• **Exercise instructions**
Below this line is a set of entries; quote exactly the lines from the line that contains "change (if maxp" to the line that contains "wpr fill_error (ftl_construct", both lines included.

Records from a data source
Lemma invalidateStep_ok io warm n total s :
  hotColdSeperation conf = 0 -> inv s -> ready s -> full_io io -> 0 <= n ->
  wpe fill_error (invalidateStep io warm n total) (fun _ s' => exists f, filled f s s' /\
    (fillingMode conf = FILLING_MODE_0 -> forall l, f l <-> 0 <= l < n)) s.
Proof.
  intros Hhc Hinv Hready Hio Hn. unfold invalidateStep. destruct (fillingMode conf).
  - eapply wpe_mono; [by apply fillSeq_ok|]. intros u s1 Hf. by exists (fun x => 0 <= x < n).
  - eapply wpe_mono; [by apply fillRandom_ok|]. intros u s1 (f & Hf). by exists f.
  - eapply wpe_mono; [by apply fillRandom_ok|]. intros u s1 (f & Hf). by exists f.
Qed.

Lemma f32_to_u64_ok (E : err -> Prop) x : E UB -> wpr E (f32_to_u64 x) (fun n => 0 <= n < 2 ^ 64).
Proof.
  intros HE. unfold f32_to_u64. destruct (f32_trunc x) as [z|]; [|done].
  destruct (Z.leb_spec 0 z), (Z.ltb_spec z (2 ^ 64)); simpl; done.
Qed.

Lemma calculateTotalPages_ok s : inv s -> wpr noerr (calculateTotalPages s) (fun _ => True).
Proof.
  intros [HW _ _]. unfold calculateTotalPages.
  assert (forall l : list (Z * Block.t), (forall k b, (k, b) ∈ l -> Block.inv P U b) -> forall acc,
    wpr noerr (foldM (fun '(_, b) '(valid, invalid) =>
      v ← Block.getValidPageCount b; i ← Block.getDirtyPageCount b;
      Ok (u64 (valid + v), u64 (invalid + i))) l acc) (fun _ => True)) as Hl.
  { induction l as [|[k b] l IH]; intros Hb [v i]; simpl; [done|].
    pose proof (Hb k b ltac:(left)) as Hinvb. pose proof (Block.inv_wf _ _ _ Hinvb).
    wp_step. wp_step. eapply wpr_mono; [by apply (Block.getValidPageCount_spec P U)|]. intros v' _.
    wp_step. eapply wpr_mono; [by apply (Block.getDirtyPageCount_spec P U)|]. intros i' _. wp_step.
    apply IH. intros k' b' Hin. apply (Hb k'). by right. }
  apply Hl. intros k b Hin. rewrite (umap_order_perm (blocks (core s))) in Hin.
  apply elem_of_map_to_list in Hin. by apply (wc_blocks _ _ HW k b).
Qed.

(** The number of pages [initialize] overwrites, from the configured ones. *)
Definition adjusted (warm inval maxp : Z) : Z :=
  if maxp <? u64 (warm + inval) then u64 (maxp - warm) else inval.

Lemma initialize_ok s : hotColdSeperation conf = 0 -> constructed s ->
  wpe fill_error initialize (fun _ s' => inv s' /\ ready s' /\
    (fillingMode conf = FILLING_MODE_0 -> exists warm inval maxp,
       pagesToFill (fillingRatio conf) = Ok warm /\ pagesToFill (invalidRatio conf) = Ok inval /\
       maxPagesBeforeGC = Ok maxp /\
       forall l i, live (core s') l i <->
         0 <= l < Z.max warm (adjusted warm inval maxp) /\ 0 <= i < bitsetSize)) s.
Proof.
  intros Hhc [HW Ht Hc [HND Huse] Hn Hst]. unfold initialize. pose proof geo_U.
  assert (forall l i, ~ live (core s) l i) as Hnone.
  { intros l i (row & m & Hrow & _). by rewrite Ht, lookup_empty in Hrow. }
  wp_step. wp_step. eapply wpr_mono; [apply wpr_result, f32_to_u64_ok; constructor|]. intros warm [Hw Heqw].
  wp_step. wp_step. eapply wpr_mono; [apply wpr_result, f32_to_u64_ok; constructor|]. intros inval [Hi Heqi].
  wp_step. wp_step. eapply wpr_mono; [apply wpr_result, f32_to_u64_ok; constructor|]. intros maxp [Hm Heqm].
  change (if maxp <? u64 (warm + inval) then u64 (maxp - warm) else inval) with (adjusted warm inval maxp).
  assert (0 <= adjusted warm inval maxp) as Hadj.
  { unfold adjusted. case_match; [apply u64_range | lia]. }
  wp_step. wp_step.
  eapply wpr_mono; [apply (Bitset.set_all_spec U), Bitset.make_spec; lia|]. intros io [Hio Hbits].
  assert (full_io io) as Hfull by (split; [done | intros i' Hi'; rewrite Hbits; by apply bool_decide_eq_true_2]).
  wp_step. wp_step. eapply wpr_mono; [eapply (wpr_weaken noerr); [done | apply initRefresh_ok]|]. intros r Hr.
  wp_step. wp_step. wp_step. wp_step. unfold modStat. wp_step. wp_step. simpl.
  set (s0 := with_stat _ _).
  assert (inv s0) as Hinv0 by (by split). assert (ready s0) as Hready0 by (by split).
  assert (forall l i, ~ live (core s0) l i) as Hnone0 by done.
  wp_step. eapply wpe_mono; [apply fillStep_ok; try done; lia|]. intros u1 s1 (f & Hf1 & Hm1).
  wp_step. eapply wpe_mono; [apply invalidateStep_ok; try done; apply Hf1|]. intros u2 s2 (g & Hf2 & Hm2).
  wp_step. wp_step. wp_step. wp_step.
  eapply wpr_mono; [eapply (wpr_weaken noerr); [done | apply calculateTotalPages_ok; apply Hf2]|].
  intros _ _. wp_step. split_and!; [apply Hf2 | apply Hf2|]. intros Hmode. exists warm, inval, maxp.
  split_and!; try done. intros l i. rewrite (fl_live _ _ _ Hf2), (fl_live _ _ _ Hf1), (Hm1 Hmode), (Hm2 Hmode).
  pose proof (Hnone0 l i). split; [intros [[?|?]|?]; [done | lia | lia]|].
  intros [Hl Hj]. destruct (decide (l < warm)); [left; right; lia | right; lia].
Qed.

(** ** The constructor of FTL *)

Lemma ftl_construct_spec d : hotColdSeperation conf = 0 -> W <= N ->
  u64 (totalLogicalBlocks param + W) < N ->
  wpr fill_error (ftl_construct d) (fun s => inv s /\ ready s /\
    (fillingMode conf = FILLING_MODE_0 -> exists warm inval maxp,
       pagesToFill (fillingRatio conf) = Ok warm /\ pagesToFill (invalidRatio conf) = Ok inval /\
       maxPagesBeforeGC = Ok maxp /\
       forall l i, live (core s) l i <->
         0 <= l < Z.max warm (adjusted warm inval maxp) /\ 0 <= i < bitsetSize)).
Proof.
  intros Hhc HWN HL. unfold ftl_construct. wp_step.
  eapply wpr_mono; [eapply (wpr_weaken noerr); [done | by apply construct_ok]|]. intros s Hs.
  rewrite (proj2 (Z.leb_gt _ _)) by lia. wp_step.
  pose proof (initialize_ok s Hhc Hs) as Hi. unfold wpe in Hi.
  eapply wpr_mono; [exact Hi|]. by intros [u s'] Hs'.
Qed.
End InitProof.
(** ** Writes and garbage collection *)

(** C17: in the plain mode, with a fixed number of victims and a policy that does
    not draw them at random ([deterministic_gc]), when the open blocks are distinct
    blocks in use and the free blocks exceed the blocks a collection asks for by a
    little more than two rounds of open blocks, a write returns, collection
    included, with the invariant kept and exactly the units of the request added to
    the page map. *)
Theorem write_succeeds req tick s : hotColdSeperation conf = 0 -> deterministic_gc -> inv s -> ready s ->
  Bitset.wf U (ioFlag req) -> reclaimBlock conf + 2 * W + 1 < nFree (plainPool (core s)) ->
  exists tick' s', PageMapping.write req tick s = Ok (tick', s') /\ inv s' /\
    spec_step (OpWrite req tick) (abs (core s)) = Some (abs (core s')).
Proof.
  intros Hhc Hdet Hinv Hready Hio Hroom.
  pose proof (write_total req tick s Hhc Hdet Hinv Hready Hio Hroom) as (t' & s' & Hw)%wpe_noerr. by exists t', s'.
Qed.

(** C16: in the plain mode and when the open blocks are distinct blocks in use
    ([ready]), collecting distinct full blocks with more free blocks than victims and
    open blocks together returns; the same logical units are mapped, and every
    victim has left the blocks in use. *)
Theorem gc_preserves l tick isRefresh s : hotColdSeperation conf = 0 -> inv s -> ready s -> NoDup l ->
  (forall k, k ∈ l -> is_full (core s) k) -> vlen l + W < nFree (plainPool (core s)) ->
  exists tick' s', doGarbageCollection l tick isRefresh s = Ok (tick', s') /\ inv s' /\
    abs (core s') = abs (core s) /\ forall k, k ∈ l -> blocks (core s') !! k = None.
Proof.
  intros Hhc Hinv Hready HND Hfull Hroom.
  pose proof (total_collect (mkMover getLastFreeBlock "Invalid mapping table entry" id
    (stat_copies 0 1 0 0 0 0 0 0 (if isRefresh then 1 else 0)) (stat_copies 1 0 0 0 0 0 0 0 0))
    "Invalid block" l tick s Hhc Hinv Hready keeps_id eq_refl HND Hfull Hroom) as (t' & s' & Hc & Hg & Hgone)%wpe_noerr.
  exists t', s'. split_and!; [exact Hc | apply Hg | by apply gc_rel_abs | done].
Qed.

* * *

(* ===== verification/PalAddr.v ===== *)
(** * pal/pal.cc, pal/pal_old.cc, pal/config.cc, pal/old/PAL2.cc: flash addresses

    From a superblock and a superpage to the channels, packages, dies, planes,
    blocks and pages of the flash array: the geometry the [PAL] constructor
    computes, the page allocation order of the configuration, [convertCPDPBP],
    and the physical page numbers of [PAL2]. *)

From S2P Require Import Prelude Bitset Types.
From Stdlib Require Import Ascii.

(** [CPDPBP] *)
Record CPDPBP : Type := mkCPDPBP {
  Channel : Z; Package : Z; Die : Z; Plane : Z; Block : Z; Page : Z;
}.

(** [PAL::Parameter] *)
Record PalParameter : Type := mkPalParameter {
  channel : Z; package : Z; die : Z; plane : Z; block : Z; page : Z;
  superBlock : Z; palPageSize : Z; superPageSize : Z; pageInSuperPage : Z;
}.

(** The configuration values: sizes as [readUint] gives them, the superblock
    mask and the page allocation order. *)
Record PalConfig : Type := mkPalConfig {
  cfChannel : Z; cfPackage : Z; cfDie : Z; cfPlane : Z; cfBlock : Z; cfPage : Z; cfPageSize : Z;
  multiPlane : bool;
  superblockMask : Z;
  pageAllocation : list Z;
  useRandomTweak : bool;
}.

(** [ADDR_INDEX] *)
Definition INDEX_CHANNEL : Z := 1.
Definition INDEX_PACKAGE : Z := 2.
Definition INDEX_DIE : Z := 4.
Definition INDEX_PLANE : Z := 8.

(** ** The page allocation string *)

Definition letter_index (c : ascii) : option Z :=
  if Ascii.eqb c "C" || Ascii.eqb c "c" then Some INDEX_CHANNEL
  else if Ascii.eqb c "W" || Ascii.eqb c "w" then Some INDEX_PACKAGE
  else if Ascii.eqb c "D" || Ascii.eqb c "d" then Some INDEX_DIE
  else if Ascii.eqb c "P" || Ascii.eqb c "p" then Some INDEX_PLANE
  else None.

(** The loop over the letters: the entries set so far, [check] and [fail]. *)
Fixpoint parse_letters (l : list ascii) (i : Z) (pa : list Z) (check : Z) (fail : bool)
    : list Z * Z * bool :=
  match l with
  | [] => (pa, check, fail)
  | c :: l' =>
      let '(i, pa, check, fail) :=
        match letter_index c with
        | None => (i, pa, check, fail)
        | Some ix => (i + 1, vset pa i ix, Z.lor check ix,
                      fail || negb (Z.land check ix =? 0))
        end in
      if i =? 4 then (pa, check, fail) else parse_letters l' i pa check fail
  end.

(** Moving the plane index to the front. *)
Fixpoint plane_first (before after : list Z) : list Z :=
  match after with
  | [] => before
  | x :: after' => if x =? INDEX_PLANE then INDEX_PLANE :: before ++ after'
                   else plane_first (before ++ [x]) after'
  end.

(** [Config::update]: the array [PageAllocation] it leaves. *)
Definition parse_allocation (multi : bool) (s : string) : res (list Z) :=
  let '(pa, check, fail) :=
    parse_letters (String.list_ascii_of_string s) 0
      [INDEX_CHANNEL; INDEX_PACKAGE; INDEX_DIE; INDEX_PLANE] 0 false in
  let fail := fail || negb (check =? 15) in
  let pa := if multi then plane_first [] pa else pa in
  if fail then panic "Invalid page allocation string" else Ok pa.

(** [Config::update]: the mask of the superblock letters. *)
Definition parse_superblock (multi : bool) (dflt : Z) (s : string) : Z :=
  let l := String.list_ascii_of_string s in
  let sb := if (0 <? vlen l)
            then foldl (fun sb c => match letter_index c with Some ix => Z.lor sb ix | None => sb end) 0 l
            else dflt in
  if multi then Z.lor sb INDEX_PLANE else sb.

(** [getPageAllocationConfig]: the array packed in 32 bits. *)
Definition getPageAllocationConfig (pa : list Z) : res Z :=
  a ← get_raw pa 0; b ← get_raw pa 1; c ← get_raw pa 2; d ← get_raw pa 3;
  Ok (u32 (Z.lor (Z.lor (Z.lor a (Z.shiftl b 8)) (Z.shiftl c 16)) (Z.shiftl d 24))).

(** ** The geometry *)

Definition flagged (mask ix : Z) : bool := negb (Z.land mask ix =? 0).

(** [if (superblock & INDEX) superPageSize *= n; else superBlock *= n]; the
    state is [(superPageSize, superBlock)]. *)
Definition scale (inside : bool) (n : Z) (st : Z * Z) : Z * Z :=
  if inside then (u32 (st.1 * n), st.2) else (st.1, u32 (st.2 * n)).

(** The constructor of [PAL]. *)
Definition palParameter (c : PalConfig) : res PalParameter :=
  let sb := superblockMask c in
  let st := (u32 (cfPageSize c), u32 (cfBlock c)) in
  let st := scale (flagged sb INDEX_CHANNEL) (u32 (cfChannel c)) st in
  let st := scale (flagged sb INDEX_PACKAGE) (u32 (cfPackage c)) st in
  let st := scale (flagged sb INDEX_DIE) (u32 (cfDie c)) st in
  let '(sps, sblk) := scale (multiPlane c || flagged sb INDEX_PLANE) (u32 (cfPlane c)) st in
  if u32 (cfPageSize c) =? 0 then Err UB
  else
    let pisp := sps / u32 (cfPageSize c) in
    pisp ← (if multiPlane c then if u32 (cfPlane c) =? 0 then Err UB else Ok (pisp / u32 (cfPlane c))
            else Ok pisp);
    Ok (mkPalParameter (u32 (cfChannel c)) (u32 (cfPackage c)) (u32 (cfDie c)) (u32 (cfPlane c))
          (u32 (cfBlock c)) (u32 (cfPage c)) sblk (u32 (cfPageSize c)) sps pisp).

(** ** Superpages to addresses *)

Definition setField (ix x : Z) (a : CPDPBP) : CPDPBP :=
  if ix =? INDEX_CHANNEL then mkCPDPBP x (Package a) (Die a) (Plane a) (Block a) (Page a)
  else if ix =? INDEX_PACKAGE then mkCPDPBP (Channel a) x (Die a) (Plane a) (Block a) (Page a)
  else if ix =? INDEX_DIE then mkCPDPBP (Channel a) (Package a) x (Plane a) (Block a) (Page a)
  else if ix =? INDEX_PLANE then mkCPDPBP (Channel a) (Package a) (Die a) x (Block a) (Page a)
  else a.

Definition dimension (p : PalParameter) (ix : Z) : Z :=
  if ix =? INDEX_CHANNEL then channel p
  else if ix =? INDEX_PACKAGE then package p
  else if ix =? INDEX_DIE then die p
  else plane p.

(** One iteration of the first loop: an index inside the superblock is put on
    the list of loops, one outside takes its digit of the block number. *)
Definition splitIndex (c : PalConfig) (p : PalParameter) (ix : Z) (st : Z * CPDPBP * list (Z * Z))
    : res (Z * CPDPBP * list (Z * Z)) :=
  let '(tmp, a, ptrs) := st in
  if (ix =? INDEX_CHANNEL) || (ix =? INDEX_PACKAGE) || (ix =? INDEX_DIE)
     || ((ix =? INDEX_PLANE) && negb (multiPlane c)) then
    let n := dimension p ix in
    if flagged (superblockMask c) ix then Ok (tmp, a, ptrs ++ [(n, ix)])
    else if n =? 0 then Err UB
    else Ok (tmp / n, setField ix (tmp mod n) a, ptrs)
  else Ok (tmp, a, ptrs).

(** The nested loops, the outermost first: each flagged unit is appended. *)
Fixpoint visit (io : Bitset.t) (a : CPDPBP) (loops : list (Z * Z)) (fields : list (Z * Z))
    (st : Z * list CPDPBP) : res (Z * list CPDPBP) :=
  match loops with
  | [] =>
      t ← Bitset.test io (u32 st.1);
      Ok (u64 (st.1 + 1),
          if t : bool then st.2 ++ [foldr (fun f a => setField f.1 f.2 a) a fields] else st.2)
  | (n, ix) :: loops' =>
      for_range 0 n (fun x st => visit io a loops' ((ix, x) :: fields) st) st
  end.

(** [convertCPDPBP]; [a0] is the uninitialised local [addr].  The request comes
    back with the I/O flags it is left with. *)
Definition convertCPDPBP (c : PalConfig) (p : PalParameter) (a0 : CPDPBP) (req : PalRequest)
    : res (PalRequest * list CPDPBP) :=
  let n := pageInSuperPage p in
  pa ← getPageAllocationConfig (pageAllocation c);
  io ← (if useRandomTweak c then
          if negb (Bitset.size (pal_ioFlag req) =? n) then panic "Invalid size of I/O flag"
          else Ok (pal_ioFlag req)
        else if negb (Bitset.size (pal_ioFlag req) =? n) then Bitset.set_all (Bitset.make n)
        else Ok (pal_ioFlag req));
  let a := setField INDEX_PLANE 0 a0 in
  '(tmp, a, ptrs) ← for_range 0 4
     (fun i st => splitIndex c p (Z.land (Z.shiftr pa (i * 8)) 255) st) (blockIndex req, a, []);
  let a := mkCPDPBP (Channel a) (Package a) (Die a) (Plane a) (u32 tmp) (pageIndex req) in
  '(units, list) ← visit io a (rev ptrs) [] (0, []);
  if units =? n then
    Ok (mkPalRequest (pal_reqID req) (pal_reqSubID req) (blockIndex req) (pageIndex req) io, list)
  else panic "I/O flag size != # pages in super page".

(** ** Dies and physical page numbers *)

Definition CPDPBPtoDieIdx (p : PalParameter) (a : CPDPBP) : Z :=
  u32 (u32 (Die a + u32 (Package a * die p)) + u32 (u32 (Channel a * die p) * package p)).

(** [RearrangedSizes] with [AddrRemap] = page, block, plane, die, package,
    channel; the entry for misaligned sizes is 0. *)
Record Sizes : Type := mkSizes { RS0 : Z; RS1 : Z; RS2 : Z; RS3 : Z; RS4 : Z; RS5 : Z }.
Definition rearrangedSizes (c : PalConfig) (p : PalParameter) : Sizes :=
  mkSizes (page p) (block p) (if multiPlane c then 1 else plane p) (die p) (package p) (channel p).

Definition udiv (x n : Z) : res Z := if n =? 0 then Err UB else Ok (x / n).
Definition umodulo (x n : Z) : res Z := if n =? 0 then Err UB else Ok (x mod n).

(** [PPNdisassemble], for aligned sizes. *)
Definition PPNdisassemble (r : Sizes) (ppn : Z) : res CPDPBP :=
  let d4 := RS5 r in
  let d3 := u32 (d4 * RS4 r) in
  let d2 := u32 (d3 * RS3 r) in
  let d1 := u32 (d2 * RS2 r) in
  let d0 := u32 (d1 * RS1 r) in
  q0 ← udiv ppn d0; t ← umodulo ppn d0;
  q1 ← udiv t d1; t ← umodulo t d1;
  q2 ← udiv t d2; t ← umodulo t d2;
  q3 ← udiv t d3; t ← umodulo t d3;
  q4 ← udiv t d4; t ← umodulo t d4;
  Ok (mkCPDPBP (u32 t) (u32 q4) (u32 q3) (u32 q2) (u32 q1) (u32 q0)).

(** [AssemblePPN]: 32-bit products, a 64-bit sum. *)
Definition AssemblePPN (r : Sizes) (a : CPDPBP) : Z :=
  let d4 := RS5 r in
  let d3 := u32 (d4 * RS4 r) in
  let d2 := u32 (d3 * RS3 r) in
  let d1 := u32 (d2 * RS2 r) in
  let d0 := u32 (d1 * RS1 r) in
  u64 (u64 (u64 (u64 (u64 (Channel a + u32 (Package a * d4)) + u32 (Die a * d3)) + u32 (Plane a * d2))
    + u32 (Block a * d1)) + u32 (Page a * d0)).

• **The completed task**
  change (if maxp <? u64 (warm + inval) then u64 (maxp - warm) else inval) with (adjusted warm inval maxp).
  assert (0 <= adjusted warm inval maxp) as Hadj.
  { unfold adjusted. case_match; [apply u64_range | lia]. }
  wp_step. wp_step.
  eapply wpr_mono; [apply (Bitset.set_all_spec U), Bitset.make_spec; lia|]. intros io [Hio Hbits].
  assert (full_io io) as Hfull by (split; [done | intros i' Hi'; rewrite Hbits; by apply bool_decide_eq_true_2]).
  wp_step. wp_step. eapply wpr_mono; [eapply (wpr_weaken noerr); [done | apply initRefresh_ok]|]. intros r Hr.
  wp_step. wp_step. wp_step. wp_step. unfold modStat. wp_step. wp_step. simpl.
  set (s0 := with_stat _ _).
  assert (inv s0) as Hinv0 by (by split). assert (ready s0) as Hready0 by (by split).
  assert (forall l i, ~ live (core s0) l i) as Hnone0 by done.
  wp_step. eapply wpe_mono; [apply fillStep_ok; try done; lia|]. intros u1 s1 (f & Hf1 & Hm1).
  wp_step. eapply wpe_mono; [apply invalidateStep_ok; try done; apply Hf1|]. intros u2 s2 (g & Hf2 & Hm2).
  wp_step. wp_step. wp_step. wp_step.
  eapply wpr_mono; [eapply (wpr_weaken noerr); [done | apply calculateTotalPages_ok; apply Hf2]|].
  intros _ _. wp_step. split_and!; [apply Hf2 | apply Hf2|]. intros Hmode. exists warm, inval, maxp.
  split_and!; try done. intros l i. rewrite (fl_live _ _ _ Hf2), (fl_live _ _ _ Hf1), (Hm1 Hmode), (Hm2 Hmode).
  pose proof (Hnone0 l i). split; [intros [[?|?]|?]; [done | lia | lia]|].
  intros [Hl Hj]. destruct (decide (l < warm)); [left; right; lia | right; lia].
Qed.

(** ** The constructor of FTL *)

Lemma ftl_construct_spec d : hotColdSeperation conf = 0 -> W <= N ->
  u64 (totalLogicalBlocks param + W) < N ->
  wpr fill_error (ftl_construct d) (fun s => inv s /\ ready s /\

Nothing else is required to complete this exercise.